Immobilization of l-asparaginase on chitosan nanoparticles for the purpose of long-term application

Abstract

Asparaginase holds significant commercial value as an enzyme in the food and pharmaceutical industries. This study examined the optimum and practical use of the l-asparaginase derived from Pseudomonas aeruginosa HR03. Specifically, the study focused on the effectiveness of the stabilized enzyme when applied to chitosan nanoparticles. The structure, size, and morphology of chitosan nanoparticles were evaluated in relation to the immobilization procedure. This assessment involved the use of several analytical techniques, including FT-IR, DLS, SEM, TEM, and EDS analysis. Subsequently, the durability of the enzyme that has been stabilized was assessed by evaluating its effectiveness under extreme temperatures of 60 and 70 °C, as well as at pH values of 3 and 12. The findings indicate that incorporating chitosan nanoparticles led to enhanced immobilization of the l-asparaginase enzyme.
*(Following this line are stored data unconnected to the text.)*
(** * iRacing driver statistics: the three Lambda functions

    A shallow embedding of [lambda/ir_auth], [lambda/ir_custid] and
    [lambda/ir_drivers]: the token lifecycle manager, the customer-id
    resolution service and the driver-profile service, together with the
    properties their design document states about them.

    Conventions of the embedding:
    - Python strings are sequences of code points below 256 ([string]),
      with [lower], [strip] and UTF-8 encoding defined on that range; the
      integers are [Z].
    - A function that talks to the outside (clock, DynamoDB, Secrets
      Manager, HTTP, Lambda invocation) is a computation in a
      state-and-exception monad over an explicit [World]: the clock, the
      three DynamoDB tables as finite maps keyed by their partition key,
      and the trace of everything done so far.
    - The services are an [Env] of functions from the trace so far to an
      answer, so that an answer may depend on everything that happened
      before; a service that fails is an answer of its own ([ClientError],
      [HTTPError], [URLError], a body that is not JSON).
    - The JSON documents that the code reads field by field are records
      with optional fields; a profile is a [json] value.  A value stored
      with [json.dumps] and read back with [json.loads] is kept as the
      value.
    - The clock is [int(time.time())] and moves only in [time.sleep].
    - A [for attempt in range(MAX_RETRIES)] loop is a fixpoint over the
      attempts still to make; [continue] is the recursive call.
    - Logging is left out; the names of tables, functions and the secret
      are the defaults of the environment variables.
    - An invoked Lambda function runs on the same [World] as its caller. *)

From Stdlib Require Import ZArith List Ascii String Bool Lia.
From Stdlib Require Import DecimalString DecimalZ DecimalPos.
From stdpp Require Import base option gmap strings list.

Local Open Scope string_scope.
Local Open Scope Z_scope.

(** ** Python strings *)

Module Py.

Definition ord (c : ascii) : Z := Z.of_N (N_of_ascii c).
Definition chr (z : Z) : ascii := ascii_of_N (Z.to_N z).

(** [str.isspace] on the code points below 256. *)
Definition isspace (c : ascii) : bool :=
  let n := ord c in
  ((9 <=? n) && (n <=? 13)) || ((28 <=? n) && (n <=? 32))
  || (n =? 133) || (n =? 160).

(** [str.lower] on one code point below 256: the ASCII capitals and the
    Latin-1 capitals (all of 0xC0..0xDE except the multiplication sign). *)
Definition lower_char (c : ascii) : ascii :=
  let n := ord c in
  if ((65 <=? n) && (n <=? 90))
     || ((192 <=? n) && (n <=? 222) && negb (n =? 215))
  then chr (n + 32) else c.

Fixpoint lower (s : string) : string :=
  match s with
  | EmptyString => EmptyString
  | String c s' => String (lower_char c) (lower s')
  end.

Fixpoint lstrip (s : string) : string :=
  match s with
  | EmptyString => EmptyString
  | String c s' => if isspace c then lstrip s' else s
  end.

Fixpoint rstrip (s : string) : string :=
  match s with
  | EmptyString => EmptyString
  | String c s' =>
      match rstrip s' with
      | EmptyString => if isspace c then EmptyString else String c EmptyString
      | r => String c r
      end
  end.

(** [str.strip()] with no argument. *)
Definition strip (s : string) : string := lstrip (rstrip s).

(** [s.encode('utf-8')] for code points below 256. *)
Fixpoint encode_utf8 (s : string) : list Z :=
  match s with
  | EmptyString => []
  | String c s' =>
      let n := ord c in
      if n <? 128 then n :: encode_utf8 s'
      else Z.lor 192 (Z.shiftr n 6) :: Z.lor 128 (Z.land n 63) :: encode_utf8 s'
  end.
(** X11 at [Br()]. *)
Lemma repr_of_a_tag_without_attributes_witness :
  toy.wf initial /\
  find_def "Br" = Some (mk_def "Br" _LeafTag "br" true false) /\
  cd_base (mk_def "Br" _LeafTag "br" true false) <> _SingleChildTag /\
  exists a st1,
    toy.construct "Br" [] [] initial = (Ok (VRef a), st1) /\
    toy.py_repr 1 (VRef a) st1 = (Ok "Br()", st1).
Proof.
  split; [apply wf_initial|]. split; [reflexivity|].
  split; [discriminate|].
  apply (repr_of_a_tag_without_attributes toy_hash toy_repr_bytes
           toy_repr_str toy_reserved "Br"
           (mk_def "Br" _LeafTag "br" true false) 0 initial);
    [apply wf_initial | reflexivity | discriminate].
Defined.

(** X12 at [Div()("a", b"\xff", "c")]. *)
Lemma undecodable_bytes_are_refused_witness :
  toy.wf toy.after_Div /\
  plain_tag _CompositeTag (heap toy.after_Div) 0 /\
  Forall (admissible (heap toy.after_Div)) [VStr "a"] /\
  valid_utf8 (String "255" EmptyString) = false /\
  Forall (fun v => hashable v = true) [VStr "c"] /\
  exists st',
    toy.call (VRef 0)
      ([VStr "a"] ++ VBytes (String "255" EmptyString) :: [VStr "c"])
      toy.after_Div
    = (Raise UnicodeDecodeError, st') /\
    toy.wf st' /\ heap st' !! 0 = heap toy.after_Div !! 0.
Proof.
  assert (A : Forall (admissible (heap toy.after_Div)) [VStr "a"])
    by (repeat constructor).
  assert (B : Forall (fun v => hashable v = true) [VStr "c"])
    by (repeat constructor).
  split; [apply wf_after_Div|]. split; [apply Div_is_plain|].
  split; [exact A|]. split; [reflexivity|]. split; [exact B|].
  apply (undecodable_bytes_are_refused toy_hash toy_repr_bytes 0
           [VStr "a"] [VStr "c"] (String "255" EmptyString) toy.after_Div
           wf_after_Div Div_is_plain A eq_refl B eq_refl).
Defined.

(** X13 and X14 at the examples of the docstrings. *)
Example style_of_the_docstring :
  style toy_repr_str
    [("color", SStr "red"); ("text-align", SStr "center");
     ("font-family", SSeq ["Segoe UI"; "Arial"])]
  = Ok "color:'red';text-align:'center';font-family:'Segoe UI','Arial';".
Proof. vm_compute. reflexivity. Qed.
(** * convert_my_file: the conversion route, embedded and verified

    Shallow embedding of [src/app/api/converter/route.ts]: the structural
    transforms [flattenObject] / [unflattenObject], the PDF adapter
    [extractPdfText] and the request handler [POST] with its dispatch
    chain.

    Conventions of the embedding.
    - A JavaScript string is the [string] of the bytes of its UTF-8
      encoding, which is how the handler reads text from the upload and
      writes it to the answer.  (A string with an unpaired surrogate has
      no encoding and is outside the embedding.)  [length] counts UTF-16
      code units and [trim] removes the white space and the line
      terminators of ECMAScript.  [split], [startsWith], [endsWith],
      [includes] and [replace] are called with ASCII arguments only, for
      which working on the bytes is working on the code units.  Letter
      case is modelled for the letters below U+0100 (Basic Latin and the
      Latin-1 Supplement); the other cased letters are left as they are,
      which shows only in the extension and the kind that the "not
      supported" message repeats in upper case.
    - A JavaScript object is the list of its own enumerable properties in
      property order (array-index keys in ascending numeric order first,
      then the other keys in insertion order).
    - [Object.prototype] is process-wide mutable state.  The properties the
      program has written to it are threaded explicitly as a [proto] value.
    - The codec libraries (mammoth, pdf-parse, papaparse, sharp) and the
      runtime services the handler calls (JSON, UTF-8 decoding, the clock)
      are parameters, collected in the record [Runtime]. *)

From Stdlib Require Import List String Ascii ZArith NArith Bool Lia Arith.
From Stdlib Require Import Decimal DecimalString.
Import ListNotations.
Open Scope string_scope.
Open Scope list_scope.
Set Warnings "-register-all".
Lemma children_callback cb err s :
  Forall P (children s) ->
  Forall P (children (after (run_callback command pidFile debug cb err) s)).
Proof.
  intros F. destruct cb.
  - done.
  - destruct err as [e|]; [done|]. unfold after.
    destruct (read_file pidFile (fs s)) as [data|e] eqn:R.
    + rewrite (on_access_ok _ _ _ _ _ R). cbn. apply Forall_app. split; [done|].
      constructor; [|done].
      apply (P_listener StdoutClose restart_on_stdout_close
               (Child "kill" [data] Pipe (next_pid s) None None [])).
      apply P_helper.
    + by rewrite (on_access_unreadable _ _ _ _ _ R).
  - by apply children_start.
  - unfold after. rewrite on_close_spec. by apply (children_start (set_process None s)).
Qed.

Lemma children_listeners cbs s :
  Forall P (children s) ->
  Forall P (children (after (run_listeners command pidFile debug cbs) s)).
Proof.
  revert s. induction cbs as [|cb rest IH]; intros s F; [done|].
  unfold after. rewrite run_listeners_cons.
  pose proof (children_callback cb None s F) as X. unfold after in X.
  destruct (run_callback _ _ _ cb None s) as [[[]|e] s']; cbn in X; [|done].
  by apply IH.
Qed.
(** * Vanessa debugger: the runtime bridging a debug front-end and an
      externally driven debuggee (class [VanessaRuntime]).

    The development embeds the TypeScript class as state-passing Rocq
    functions over an explicit world (the runtime object's fields, the
    disk, the editor, the queue of scheduled events), and proves the
    properties of the breakpoint registry, of line verification, of the
    run loop and of the status-file watcher. *)

From Stdlib Require Import ZArith NArith List String Ascii Bool Lia.
From Stdlib Require Import Permutation Sorted.
From Stdlib Require DecimalFacts DecimalN DecimalPos.
Import ListNotations.
Open Scope Z_scope.
Set Warnings "-register-all".

(* ===================================================================== *)
(** * Part I. The model                                                   *)
(* ===================================================================== *)

(** ** JavaScript strings

    A JavaScript string is a sequence of UTF-16 code units.  File contents
    are the decoded text ([toString()] / the ['utf-8'] option of the
    reading functions). *)

Definition code_unit := N.
Definition jsstring := list code_unit.

Definition js (s : string) : jsstring :=
  map N_of_ascii (list_ascii_of_string s).

(** [a === b] on strings. *)
Fixpoint jsstring_eqb (a b : jsstring) : bool :=
  match a, b with
  | [], [] => true
  | x :: a', y :: b' => (x =? y)%N && jsstring_eqb a' b'
  | _, _ => false
  end.

(** The code units that [String.prototype.trim] strips: the WhiteSpace and
    LineTerminator productions of ECMAScript. *)
Definition isWhiteSpace (c : code_unit) : bool :=
  ((9 <=? c) && (c <=? 13) || (c =? 32) || (c =? 160) || (c =? 5760)
   || (8192 <=? c) && (c <=? 8202) || (c =? 8232) || (c =? 8233)
   || (c =? 8239) || (c =? 8287) || (c =? 12288) || (c =? 65279))%N.

Fixpoint trimStart (s : jsstring) : jsstring :=
  match s with
  | c :: r => if isWhiteSpace c then trimStart r else s
  | [] => []
  end.

Definition trimEnd (s : jsstring) : jsstring := rev (trimStart (rev s)).

Definition trim (s : jsstring) : jsstring := trimEnd (trimStart s).

(** [s.indexOf(c)] for a one-unit search string: the position of the first
    occurrence, or -1. *)
Fixpoint indexOf (c : code_unit) (s : jsstring) : Z :=
  match s with
  | [] => -1
  | d :: r => if (d =? c)%N then 0
              else let k := indexOf c r in if k <? 0 then -1 else k + 1
  end.

(** [s.split(sep)] for a one-unit separator; the result is never empty. *)
Fixpoint split (sep : code_unit) (s : jsstring) : list jsstring :=
  match s with
  | [] => [[]]
  | c :: r =>
      if (c =? sep)%N then [] :: split sep r
      else match split sep r with
           | h :: t => (c :: h) :: t
           | [] => [[c]]
           end
  end.

Definition LF : code_unit := 10%N.
Definition PLUS : code_unit := 43%N.

(** [a[i]] for a number [i]: [undefined] (here [None]) outside the array. *)
Definition array_get {A} (a : list A) (i : Z) : option A :=
  if i <? 0 then None else nth_error a (Z.to_nat i).

Definition array_length {A} (a : list A) : Z := Z.of_nat (List.length a).

(** ** JavaScript [Map], in insertion order *)

Section JsMap.
Context {V : Type}.

Definition Map := list (jsstring * V).

Fixpoint Map_get (k : jsstring) (m : Map) : option V :=
  match m with
  | [] => None
  | (k', v) :: r => if jsstring_eqb k k' then Some v else Map_get k r
  end.

(** An existing key keeps its position; a new key goes last. *)
Fixpoint Map_set (k : jsstring) (v : V) (m : Map) : Map :=
  match m with
  | [] => [(k, v)]
  | (k', v') :: r =>
      if jsstring_eqb k k' then (k', v) :: r else (k', v') :: Map_set k v r
  end.

Fixpoint Map_delete (k : jsstring) (m : Map) : Map :=
  match m with
  | [] => []
  | (k', v') :: r =>
      if jsstring_eqb k k' then r else (k', v') :: Map_delete k r
  end.
End JsMap.
Arguments Map V : clear implicits.

(** ** JSON

    The platform's [JSON.stringify] and [JSON.parse], on the syntax tree of
    a JSON text.  Object members are kept in textual order.  A number is
    kept as an exact decimal [m * 10^e]; the runtime only ever writes and
    reads integers ([e = 0]). *)

Inductive json : Type :=
| JNull
| JBool (b : bool)
| JNum (m e : Z)
| JStr (s : jsstring)
| JArr (l : list json)
| JObj (l : list (jsstring * json)).

Module Chr.
Definition quote : code_unit := 34%N.
Definition backslash : code_unit := 92%N.
Definition slash : code_unit := 47%N.
Definition comma : code_unit := 44%N.
Definition colon : code_unit := 58%N.
Definition minus : code_unit := 45%N.
Definition dot : code_unit := 46%N.
Definition lbrace : code_unit := 123%N.
Definition rbrace : code_unit := 125%N.
Definition lbracket : code_unit := 91%N.
Definition rbracket : code_unit := 93%N.
Definition zero : code_unit := 48%N.
Definition b : code_unit := 98%N.
Definition f : code_unit := 102%N.
Definition n : code_unit := 110%N.
Definition r : code_unit := 114%N.
Definition t : code_unit := 116%N.
Definition u : code_unit := 117%N.
Definition e : code_unit := 101%N.
Definition E : code_unit := 69%N.
End Chr.

(** *** Writing *)

Fixpoint print_uint (d : Decimal.uint) : jsstring :=
  match d with
  | Decimal.Nil => []
  | Decimal.D0 r => 48%N :: print_uint r
  | Decimal.D1 r => 49%N :: print_uint r
  | Decimal.D2 r => 50%N :: print_uint r
  | Decimal.D3 r => 51%N :: print_uint r
  | Decimal.D4 r => 52%N :: print_uint r
  | Decimal.D5 r => 53%N :: print_uint r
  | Decimal.D6 r => 54%N :: print_uint r
  | Decimal.D7 r => 55%N :: print_uint r
  | Decimal.D8 r => 56%N :: print_uint r
  | Decimal.D9 r => 57%N :: print_uint r
  end.

Definition print_Z (z : Z) : jsstring :=
  (if z <? 0 then [Chr.minus] else []) ++ print_uint (N.to_uint (Z.abs_N z)).

Definition hex_digit (v : N) : code_unit :=
  (if v <? 10 then 48 + v else 87 + v)%N.

(** One code unit inside a quoted string (QuoteJSONString): the two-letter
    escapes, [\u00xx] for the other control characters, the unit itself
    otherwise. *)
Definition quote_unit (c : code_unit) : jsstring :=
  (if c =? 8 then [Chr.backslash; Chr.b]
   else if c =? 9 then [Chr.backslash; Chr.t]
   else if c =? 10 then [Chr.backslash; Chr.n]
   else if c =? 12 then [Chr.backslash; Chr.f]
   else if c =? 13 then [Chr.backslash; Chr.r]
   else if c =? 34 then [Chr.backslash; Chr.quote]
   else if c =? 92 then [Chr.backslash; Chr.backslash]
   else if c <? 32 then
     [Chr.backslash; Chr.u; Chr.zero; Chr.zero; hex_digit (c / 16); hex_digit (c mod 16)]
   else [c])%N.

(** Surrogates: a leading one followed by a trailing one stands for one
    code point; any other surrogate is a lone one. *)
Definition is_leading (c : code_unit) : bool :=
  ((55296 <=? c) && (c <=? 56319))%N.

Definition is_trailing (c : code_unit) : bool :=
  ((56320 <=? c) && (c <=? 57343))%N.

(** [UnicodeEscape]: [\u] and four lower-case hexadecimal digits. *)
Definition unicode_escape (c : code_unit) : jsstring :=
  [Chr.backslash; Chr.u; hex_digit (c / 4096); hex_digit ((c / 256) mod 16);
   hex_digit ((c / 16) mod 16); hex_digit (c mod 16)]%N.
Lemma Addresses_nil_slice_witness :
  Mem.allocated exampleHeap ∅ /\
  enumerates [] (∅ : gmap string Mem.slice) /\
  Mem.Addresses exactGrowth [] exampleHeap = (exampleHeap, Mem.nilSlice).
Proof.
  assert (Halloc : Mem.allocated exampleHeap ∅).
  { intros k s a Hk. by rewrite lookup_empty in Hk. }
  assert (Hes : enumerates [] (∅ : gmap string Mem.slice)).
  { unfold enumerates. by rewrite map_to_list_empty. }
  split; [exact Halloc|]. split; [exact Hes|].
  exact (proj2 (Addresses_nil_slice exactGrowth exampleHeap ∅ [] Halloc Hes) eq_refl).
Defined.
(** The driver hands back the booleans of the projects whose scan
    returned, in order. *)
Lemma run_on_all_projects_results session pool_size timeout dry_run fuel :
  forall results,
    Cli.run_on_all_projects session
      (fun project t dry => process_snapshots project t dry fuel)
      pool_size timeout dry_run = Some results ->
    Forall2 (fun project b =>
               exists st,
                 process_snapshots project timeout dry_run fuel = Done b st)
            session results.
Proof.
  induction session as [|project session IH]; intros results; simpl.
  - intros [= <-]. constructor.
  - destruct (process_snapshots project timeout dry_run fuel)
      as [b st| |] eqn:Hrun; try discriminate.
    destruct (Cli.run_on_all_projects session _ pool_size timeout dry_run)
      as [rest|]; try discriminate.
    intros [= <-]. constructor; [by exists st|by apply IH].
Qed.

Lemma run_on_all_projects_returns session pool_size timeout dry_run fuel :
  Forall (fun project =>
            exists b st,
              process_snapshots project timeout dry_run fuel = Done b st)
         session ->
  exists results,
    Cli.run_on_all_projects session
      (fun project t dry => process_snapshots project t dry fuel)
      pool_size timeout dry_run = Some results.
Proof.
  induction 1 as [|project session (b & st & Hrun) _ [rest IH]]; simpl.
  - by eexists.
  - rewrite Hrun, IH. by eexists.
Qed.

(** X13. When the scan of every project returns, [cli] exits with status
    1 exactly when the scan of some project counted an error, and returns
    normally otherwise; with no project at all it returns normally. *)
Theorem cli_exits_with_1_iff_some_project_failed (a : Cli.args) fuel :
  Forall (fun project =>
            exists b st,
              process_snapshots project (Cli.wait_completion_timeout a)
                (Cli.dry_run a) fuel = Done b st)
         (Cli.os_client a) ->
  (Cli.cli a fuel = Cli.SysExit 1 <->
   exists project,
     In project (Cli.os_client a) /\
     errors (final_state
               (process_snapshots project (Cli.wait_completion_timeout a)
                  (Cli.dry_run a) fuel)) <> 0%nat) /\
  (Cli.cli a fuel = Cli.Returns <->
   forall project,
     In project (Cli.os_client a) ->
     errors (final_state
               (process_snapshots project (Cli.wait_completion_timeout a)
                  (Cli.dry_run a) fuel)) = 0%nat) /\
  (Cli.os_client a = [] -> Cli.cli a fuel = Cli.Returns).
Proof.
  intros Hall.
  destruct (run_on_all_projects_returns _ (Cli.pool_size a) _ _ _ Hall)
    as [results Hres].
  pose proof (run_on_all_projects_results _ _ _ _ _ _ Hres) as Hruns.
  assert (Hfalse : In false results <->
    exists project,
      In project (Cli.os_client a) /\
      errors (final_state
                (process_snapshots project (Cli.wait_completion_timeout a)
                   (Cli.dry_run a) fuel)) <> 0%nat).
  { clear Hres Hall. induction Hruns as [|project b session rest [st Hrun] _ IH].
    - split; [intros []|intros (? & [] & _)].
    - assert (Hb : b = Nat.eqb (errors st) 0).
      { revert Hrun. rewrite process_snapshots_run.
        destruct (for_each _ _ _) as [[] st1|e st1|st1]; try discriminate.
        by intros [= <- <-]. }
      simpl. rewrite IH. split.
      + intros [Hhere|(p & Hp & Herr)].
        * exists project. split; [by left|]. rewrite Hrun. simpl.
          apply Nat.eqb_neq. congruence.
        * exists p. split; [by right|exact Herr].
      + intros (p & [<-|Hp] & Herr).
        * left. rewrite Hrun in Herr. simpl in Herr.
          apply Nat.eqb_neq in Herr. congruence.
        * right. by exists p. }
  unfold Cli.cli. rewrite Hres.
  destruct (Cli.all results) eqn:Hallres; simpl.
  - assert (Hnone : ~ In false results).
    { intros Hin. apply all_false_iff in Hin. congruence. }
    split; [|split; [|reflexivity]].
    + split; [discriminate|]. intros Hex. by apply Hfalse in Hex.
    + split; [|reflexivity]. intros _ project Hin.
      destruct (Nat.eq_dec (errors (final_state (process_snapshots project
                  (Cli.wait_completion_timeout a) (Cli.dry_run a) fuel))) 0)
        as [Hz|Hnz]; [exact Hz|].
      destruct Hnone. apply Hfalse. by exists project.
  - apply all_false_iff in Hallres. apply Hfalse in Hallres as Hex.
    split; [|split].
    + by split.
    + split; [discriminate|]. intros Hzero.
      destruct Hex as (p & Hp & Herr). by destruct (Herr (Hzero p Hp)).
    + intros Hempty. destruct Hex as (p & Hp & _).
      rewrite Hempty in Hp. destruct Hp.
Qed.

End CliProperties.

(** ** Reading back a date written in ISO form *)

Lemma digit_digit_char n : Datetime.digit (digit_char n) = Some (n mod 10).
Proof.
  unfold digit_char. pose proof (Z.mod_pos_bound n 10 eq_refl) as Hk.
  remember (n mod 10) as k eqn:Ek. clear Ek.
  assert (Hcases : k = 0 \/ k = 1 \/ k = 2 \/ k = 3 \/ k = 4 \/ k = 5 \/
                   k = 6 \/ k = 7 \/ k = 8 \/ k = 9) by lia.
  repeat (destruct Hcases as [->|Hcases]; [reflexivity|]).
  by subst k.
Qed.

Lemma digit_char_digit c k : Datetime.digit c = Some k ->
  c = digit_char k /\ 0 <= k <= 9.
Proof.
  unfold Datetime.digit, digit_char.
  pose proof (Ascii.ascii_N_embedding c) as Hc.
  set (n := Ascii.N_of_ascii c) in *.
  destruct (Z.leb_spec 48 (Z.of_N n)); simpl; [|discriminate].
  destruct (Z.leb_spec (Z.of_N n) 57); simpl; [|discriminate].
  intros [= <-]. split; [|lia].
  rewrite Z.mod_small by lia.
  replace (48 + (Z.of_N n - 48)) with (Z.of_N n) by lia.
  by rewrite N2Z.id.
Qed.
This improvement was observed in terms of long-term stability, stability under crucial temperature and pH conditions, as well as thermal stability. In addition, the optimum temperature increased from 40 to 50 °C, and the optimum pH increased from 8 to 9. Enzyme immobilization led to an increase in Km and a decrease in kcat compared to its free counterpart. Because of its enhanced long-term stability, l-asparaginase immobilization on chitosan nanoparticles may be a potential choice for use in industries that rely on l-asparaginase enzymes, particularly the pharmaceutical and food industries.